Deixei minha ex-amiga na lama chorando, sem o menor remorso. Imagina se ela me visse dando as
marteladas em Arnaldo, ia falar no meu ouvido, bem baixinho “Eu não te disse? Eu não te disse?
Olha só, o viadinho todo ensopado de sangue! Muito bem Amélia! É assim que se faz! Mostra para
ele, Amélia!”. Sabe senhora, eu podia jurar que ouvi a minha amiga murmurando no meu ouvido
essa hora. Uma voz esganiçada “ Eu não te disse? Eu não te disse?”. É, porque depois da oitava
martelada, eu não lembro de muita coisa. Minha mente voou, voou, para bem longe dali.

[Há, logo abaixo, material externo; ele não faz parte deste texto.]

Section runs.
Context `{Build} {D F I : Type} `{BlockDev D} `{FileImpl D F I}.
Lemma run_keeps ops (st : Vfs F I) rs st' : vfs_ok st -> inode_idx_counter st + zlen ops < 2 ^ 63 ->
  vfs_run ops st = Ok (rs, st') ->
  vfs_ok st' /\ length rs = length ops /\ inode_idx_counter st <= inode_idx_counter st' /\
  omap opened_fd (zip ops rs) = seqZ (inode_idx_counter st) (inode_idx_counter st' - inode_idx_counter st).
Proof.
  revert st rs. induction ops as [|op ops IH]; intros st rs Hok Hmax Hr; cbn [vfs_run] in Hr.
  { simplify_eq. split_and!; [done|done|lia|]. by rewrite Z.sub_diag. }
  rewrite zlen_cons in Hmax. pose proof (zlen_nonneg ops). pose proof (v_counter _ Hok).
  apply res_bind_ok in Hr as ([[r b] st1] & Hs%step_cases & Hr). apply res_bind_ok in Hr as ([rs1 st2] & Hr & ?). simplify_eq.
  destruct (stepped_keeps _ _ _ _ Hs Hok) as [Hok1 Hc1]; [lia|].
  destruct (IH st1 rs1 Hok1) as (Hok' & Hl & Hle & Hf); [lia|done|]. split_and!; [done|cbn; by f_equal|lia|].
  cbn [zip zip_with omap list_omap]. change (zip_with pair ops rs1) with (zip ops rs1).
  change (list_omap _ _ opened_fd (zip ops rs1)) with (omap opened_fd (zip ops rs1)). rewrite Hf.
  destruct (stepped_fd _ _ _ _ Hs) as [[-> ->]|[-> Hc]]; [lia|lia|done|].
  rewrite (seqZ_cons (inode_idx_counter st)) by lia. rewrite Hc. f_equal. f_equal; lia.
Qed.
Lemma start_ok st0 drive_id entry_id (st : Vfs F I) : vfs_start st0 drive_id entry_id = Ok st ->
  vfs_ok st /\ inode_idx_counter st = 0.
Proof.
  intros Hs. unfold vfs_start in Hs. repeat (apply res_bind_ok in Hs as (? & ? & Hs)).
  destruct x4 as [? ?]. repeat (apply res_bind_ok in Hs as (? & ? & Hs)). injection Hs as <-.
  unfold mpa_insert in *. rewrite snum_ok in * by (cbn; lia). simplify_eq/=. split; [|done].
  split; cbn; [lia|..].
  - intros fd o Ho. by rewrite lookup_empty in Ho.
  - intros id fs fd [[<- <-]|[_ Hm]]%lookup_insert_Some Hin; [cbn in Hin; set_solver|by rewrite lookup_empty in Hm].
  - intros id fs [[<- <-]|[_ Hm]]%lookup_insert_Some; [by eexists|by rewrite lookup_empty in Hm].
  - intros p id [= -> ->]%list_elem_of_singleton. by rewrite lookup_insert_eq.
Qed.

(** C6: the server's data stays well formed.  Whatever operations it is sent
    after it has started, as long as it is running: every descriptor it knows
    is below the counter and open at a mounted file system, which lists the
    descriptors open at it and no others, so that neither the lookups of a
    mount point nor the test for an unidentified file system can fail; and the
    descriptors it has handed out are 0, 1, 2 and so on, in that order. *)
Theorem vfs_invariant st0 drive_id entry_id (st : Vfs F I) ops rs st' : vfs_start st0 drive_id entry_id = Ok st ->
  zlen ops < 2 ^ 63 -> vfs_run ops st = Ok (rs, st') ->
  vfs_ok st' /\ length rs = length ops /\ omap opened_fd (zip ops rs) = seqZ 0 (inode_idx_counter st').
Proof.
  intros [Hok Hc]%start_ok Hl Hr. destruct (run_keeps ops st rs st' Hok) as (? & ? & _ & Hf); [lia|done|].
  by rewrite Hc, Z.sub_0_r in Hf.
Qed.

(** C31: descriptors are independent.  Operations on other descriptors, and
    opening files, also the same file, leave the inode and the head a
    descriptor has as they are.  The inode is a copy made when the file was
    opened: what other descriptors write does not change the size and the
    blocks this one sees. *)
Theorem descriptors_isolated (st : Vfs F I) ops rs st' fd o : vfs_ok st -> inode_idx_counter st + zlen ops < 2 ^ 63 ->
  opened_inodes st !! fd = Some o -> Forall (fun op => op_target op <> Some fd) ops -> vfs_run ops st = Ok (rs, st') ->
  opened_inodes st' !! fd = Some o.
Proof.
  intros Hok Hmax Ho Hf. revert st rs Hok Hmax Ho. induction Hf as [|op ops Hop Hf IH]; intros st rs Hok Hmax Ho Hr; cbn [vfs_run] in Hr.
  { by simplify_eq. }
  rewrite zlen_cons in Hmax. pose proof (zlen_nonneg ops). pose proof (v_fd _ Hok _ _ Ho) as [? _].
  apply res_bind_ok in Hr as ([[r b] st1] & Hs%step_cases & Hr). apply res_bind_ok in Hr as ([rs1 st2] & Hr & ?). simplify_eq.
  destruct (stepped_keeps _ _ _ _ Hs Hok) as [Hok1 Hc1]; [lia|].
  apply (IH st1 rs1 Hok1); [lia| |done]. by rewrite (stepped_others _ _ _ _ fd Hs Hok) by (done || lia).
Qed.
End runs.

(** ** Routing *)
Definition root_path : Path.Path := Path.new_appended [Path.SLASH].
Lemma bytes_cmp_eq a b : bytes_cmp a b = Eq <-> a = b.
Proof.
  revert b. induction a as [|x a IH]; intros [|y b]; cbn; try done. destruct (Z.compare_spec x y) as [->|?|?]; [|naive_solver lia..].
  rewrite IH. naive_solver.
Qed.
Lemma path_insert_elem p id m x : x ∈ path_insert p id m -> x.2 = id \/ x ∈ m.
Proof.
  induction m as [|[q i] m IH]; cbn [path_insert]; [intros ->%list_elem_of_singleton; by left|].
  destruct (bytes_cmp _ _); rewrite ?elem_of_cons; [|by intros [->|?]; [left|right]|].
  - intros [->|?]; [by left|tauto].
  - intros [->|Hx]; [tauto|]. apply IH in Hx. tauto.
Qed.
(** Another path with the prefix is longer than the root. *)
Definition longer (x : Path.Path * Z) : Prop := 1 < zlen (Path.raw x.1).
Lemma path_insert_longer p id m : 1 < zlen (Path.raw p) -> Forall longer m -> Forall longer (path_insert p id m).
Proof.
  intros Hp Hm. induction Hm as [|[q i] m Hq Hm IH]; cbn [path_insert]; [by apply Forall_singleton|].
  destruct (bytes_cmp _ _); repeat (apply Forall_cons_2; [done|]); done.
Qed.
(** The root entry, with longer paths around it *)
Definition rooted (id : Z) (m : list (Path.Path * Z)) : Prop :=
  exists l r, m = l ++ (root_path, id) :: r /\ Forall longer l /\ Forall longer r.
Lemma path_insert_rooted p i id m : 1 < zlen (Path.raw p) -> rooted id m -> rooted id (path_insert p i m).
Proof.
  intros Hp (l & r & -> & Hl & Hr). assert (bytes_cmp (Path.raw p) (Path.raw root_path) <> Eq) as Hne.
  { rewrite bytes_cmp_eq. intros He. rewrite He in Hp. done. }
  induction Hl as [|[q j] l Hq Hl IH]; cbn [app path_insert].
  - destruct (bytes_cmp _ _); [done|exists [(p, i)], r|exists [], (path_insert p i r)]; (split_and!; [done|..]);
      rewrite ?Forall_singleton; auto using path_insert_longer, Forall_nil_2.
  - destruct IH as (l' & r' & He & Hl' & Hr'). destruct (bytes_cmp (Path.raw p) (Path.raw q)).
    + exists ((q, i) :: l), r. split_and!; [done|by apply Forall_cons_2|done].
    + exists ((p, i) :: (q, j) :: l), r. split_and!; [done|by repeat apply Forall_cons_2|done].
    + exists ((q, j) :: l'), r'. split_and!; [by rewrite He|by apply Forall_cons_2|done].
Qed.
Lemma find_mount_rooted path id m : Path.absolute path -> rooted id m -> find_mount path m = Some id.
Proof.
  intros Ha (l & r & -> & Hl & Hr). unfold find_mount. rewrite foldl_app. cbn [foldl].
  destruct (Path.raw path) as [|c s] eqn:Hraw; unfold Path.absolute in Ha; rewrite Hraw in Ha; [done|].
  cbn in Ha. apply Z.eqb_eq in Ha as ->. assert (is_prefix (Path.raw root_path) (Path.SLASH :: s) = true) as Hpre by done.
  match goal with |- snd (foldl ?f ?z r) = _ => enough (exists acc, z = (acc, Some id) /\ acc <= 1) as (acc & -> & Hacc) end.
  - clear Hl. induction Hr as [|[q j] r Hq Hr IH] in acc, Hacc |- *; [done|]. cbn [foldl]. unfold longer in Hq. cbn [fst] in Hq.
    bfalse (zlen (Path.raw q) <? acc). rewrite andb_false_r. by apply IH.
  - match goal with |- context [foldl ?f ?z l] => assert (1 < (foldl f z l).1) as Hgt; [|destruct (foldl f z l) as [acc res]] end.
    + assert (1 < USIZE_MAX) as Hz by done. generalize (@None Z) as res. revert Hz. generalize USIZE_MAX as acc.
      induction Hl as [|[q j] l Hq Hl IH]; intros acc Hz res; [done|]. cbn [foldl].
      destruct (_ && _); [by apply IH|by apply IH].
    + rewrite Hpre. change (zlen (Path.raw root_path)) with 1. cbn [fst] in Hgt. btrue (1 <? acc). exists 1. split; [done|lia].
Qed.

Lemma trim_one fuel c s : c <> Path.SLASH -> trim_start (S (S fuel)) (Path.raw root_path) (Path.SLASH :: c :: s) = c :: s.
Proof.
  intros Hc. change (trim_start (S fuel) [Path.SLASH] (c :: s) = c :: s). cbn [trim_start is_prefix].
  by rewrite (proj2 (Z.eqb_neq Path.SLASH c)) by congruence.
Qed.
(** A normalized path below the root mount reaches the driver as it is. *)
Lemma trim_root p q : Path.absolute p -> Path.normalize p = Ok q ->
  Path.new_appended (trim_start_matches (Path.raw root_path) (Path.raw q)) = q.
Proof.
  intros Ha Hq. rewrite Path.normalize_ok in Hq by done. injection Hq as <-. cbn [Path.raw].
  pose proof (Path.resolve_plain (Path.pieces (Path.raw p)) [] (Path.pieces_words _) (Forall_nil_2 _)) as Hpl.
  rewrite Path.push_all_eq. destruct Hpl as [|w ws [[Hns Hw] _] _]; [done|].
  destruct w as [|c w]; [done|]. apply Forall_cons_1 in Hns as [Hc _].
  assert (c =? Path.SLASH = false) as Hf by (by apply Z.eqb_neq).
  rewrite <- app_comm_cons. unfold trim_start_matches. cbn [length]. rewrite trim_one by done.
  unfold Path.new_appended. cbn [Path.starts_with]. by rewrite Hf.
Qed.
Lemma normalize_again p q : Path.absolute p -> Path.normalize p = Ok q ->
  Path.absolute q /\
  foldl Path.normalize_step [] (Path.pieces (Path.raw q)) = foldl Path.normalize_step [] (Path.pieces (Path.raw p)).
Proof.
  intros Ha Hq. rewrite Path.normalize_ok in Hq by done. injection Hq as <-. split; [apply Path.push_all_absolute|]. cbn [Path.raw].
  pose proof (Path.resolve_plain (Path.pieces (Path.raw p)) [] (Path.pieces_words _) (Forall_nil_2 _)) as Hpl.
  rewrite Path.push_all_pieces; [by rewrite Path.resolve_fix|]. eapply Forall_impl; [exact Hpl|by intros w [? _]].
Qed.

Section routing.
Context `{Build} {D F I : Type} `{BlockDev D} `{FileImpl D F I}.
Lemma find_mount_normalized (st : Vfs F I) id p q : Path.absolute p -> Path.normalize p = Ok q ->
  rooted id (path_to_id_map (mounts st)) -> find_mount q (path_to_id_map (mounts st)) = Some id.
Proof. intros Ha Hq Hr. apply find_mount_rooted; [|done]. by destruct (normalize_again p q Ha Hq). Qed.
Lemma open_rooted (st : Vfs F I) p flags id fs f : Path.absolute p -> rooted id (path_to_id_map (mounts st)) ->
  mount_points (mounts st) !! id = Some fs -> fs_impl fs = HalFs_Ext2 f -> mounted_at fs = root_path ->
  exists q, Path.normalize p = Ok q /\ vfs_step (Open p flags) st =
    '(r, f') ← fi_open q flags f;
    match r with
    | inr ino =>
        c ← snum 64 (inode_idx_counter st + 1);
        answer (inr (inode_idx_counter st))
          {| opened_inodes := <[inode_idx_counter st := from_inode ino id]> (opened_inodes st); inode_idx_counter := c;
             mounts := put_mount (mounts st) id (add_opened (with_impl fs f') (inode_idx_counter st)) |}
    | inl e =>
        answer (inl (ErrNo_from e))
          {| opened_inodes := opened_inodes st; inode_idx_counter := inode_idx_counter st;
             mounts := put_mount (mounts st) id (with_impl fs f') |}
    end.
Proof.
  intros Ha Hr Hm Hf Hat. destruct (Path.collect_normalized p Ha) as (q & Hq & _). exists q. split; [done|].
  cbn [vfs_step]. unfold vfs_do_open, get_mount_point_by_id. rewrite Hq. rsimpl.
  rewrite (find_mount_normalized st id p q Ha Hq Hr), Hm, Hf, Hat, (trim_root p q Ha Hq). done.
Qed.
Lemma more_mounts_rooted id more (m m' : MountPointArray F) : Forall (fun qg => 1 < zlen (Path.raw qg.1)) more ->
  rfor more m (fun '(q, g) m => mpa_insert m q g) = Ok m' -> rooted id (path_to_id_map m) -> rooted id (path_to_id_map m').
Proof.
  intros Hmore. revert m. induction Hmore as [|[q g] more Hq _ IH]; intros m Hf Hr; cbn [rfor] in Hf; [by simplify_eq|].
  apply res_bind_ok in Hf as (m1 & Hm & Hf). unfold mpa_insert in Hm. apply res_bind_ok in Hm as (c & _ & [= <-]).
  apply (IH _ Hf). by apply path_insert_rooted.
Qed.

(** With a file system at the root, mount points elsewhere cannot be
    reached.  Whatever is mounted after the root, and whatever absolute path is
    opened, the file system asked is the one at the root: no other mounted file
    system changes and a new descriptor is one at the root.  The search keeps
    the shortest mount path that is a prefix, not the longest. *)
Theorem other_mounts_unreachable (st : Vfs F I) id more m' p flags r b st' :
  rooted id (path_to_id_map (mounts st)) -> Forall (fun qg => 1 < zlen (Path.raw qg.1)) more ->
  rfor more (mounts st) (fun '(q, g) m => mpa_insert m q g) = Ok m' -> Path.absolute p ->
  vfs_step (Open p flags)
    {| opened_inodes := opened_inodes st; inode_idx_counter := inode_idx_counter st; mounts := m' |} = Ok (r, b, st') ->
  (forall j, j <> id -> mount_points (mounts st') !! j = mount_points m' !! j) /\
  (forall fd o, opened_inodes st' !! fd = Some o -> opened_inodes st !! fd = Some o \/ mount_point_id o = id).
Proof.
  intros Hr Hmore Hf Ha Hs. pose proof (more_mounts_rooted id more (mounts st) m' Hmore Hf Hr) as Hr'.
  destruct (Path.collect_normalized p Ha) as (q & Hq & _). cbn [vfs_step] in Hs. unfold vfs_do_open, answer, get_mount_point_by_id in Hs.
  rewrite Hq in Hs. cbn [mbind res_bind mounts opened_inodes inode_idx_counter] in Hs.
  rewrite (find_mount_rooted q id _) in Hs; [|by destruct (normalize_again p q Ha Hq)|done].
  destruct (mount_points m' !! id) as [fs|]; [|by simplify_eq/=; eauto].
  destruct (fs_impl fs) as [|f]; [done|]. apply res_bind_ok in Hs as ([[e|ino] f'] & _ & Hs).
  - simplify_eq/=. split; [intros j Hj; by rewrite lookup_insert_ne|eauto].
  - apply res_bind_ok in Hs as (c & _ & Hs). simplify_eq/=. split; [intros j Hj; by rewrite lookup_insert_ne|].
    intros fd o [[<- <-]|[_ ?]]%lookup_insert_Some; [by right|by left].
Qed.
End routing.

Vi o rosto
dessa minha amiga, sorrindo perversa e toda suja de lama. “Eu não te disse?” Vi o rosto de minha
mãe, tão triste e sozinha antes de morrer, vi o rosto de minha filha, minha linda Sofia. Linda! Tão
parecida comigo mesma. Quando voltei a mim, Arnaldo já não existia mais. Quer dizer, seu corpo
estava lá, seus braços e pernas, mas sua cabeça era agora uma enorme mancha que escorria pelo
ralo da cozinha... (Pausa.) Não. Não sinto falta dele. Nós já não tínhamos mais uma vida muito...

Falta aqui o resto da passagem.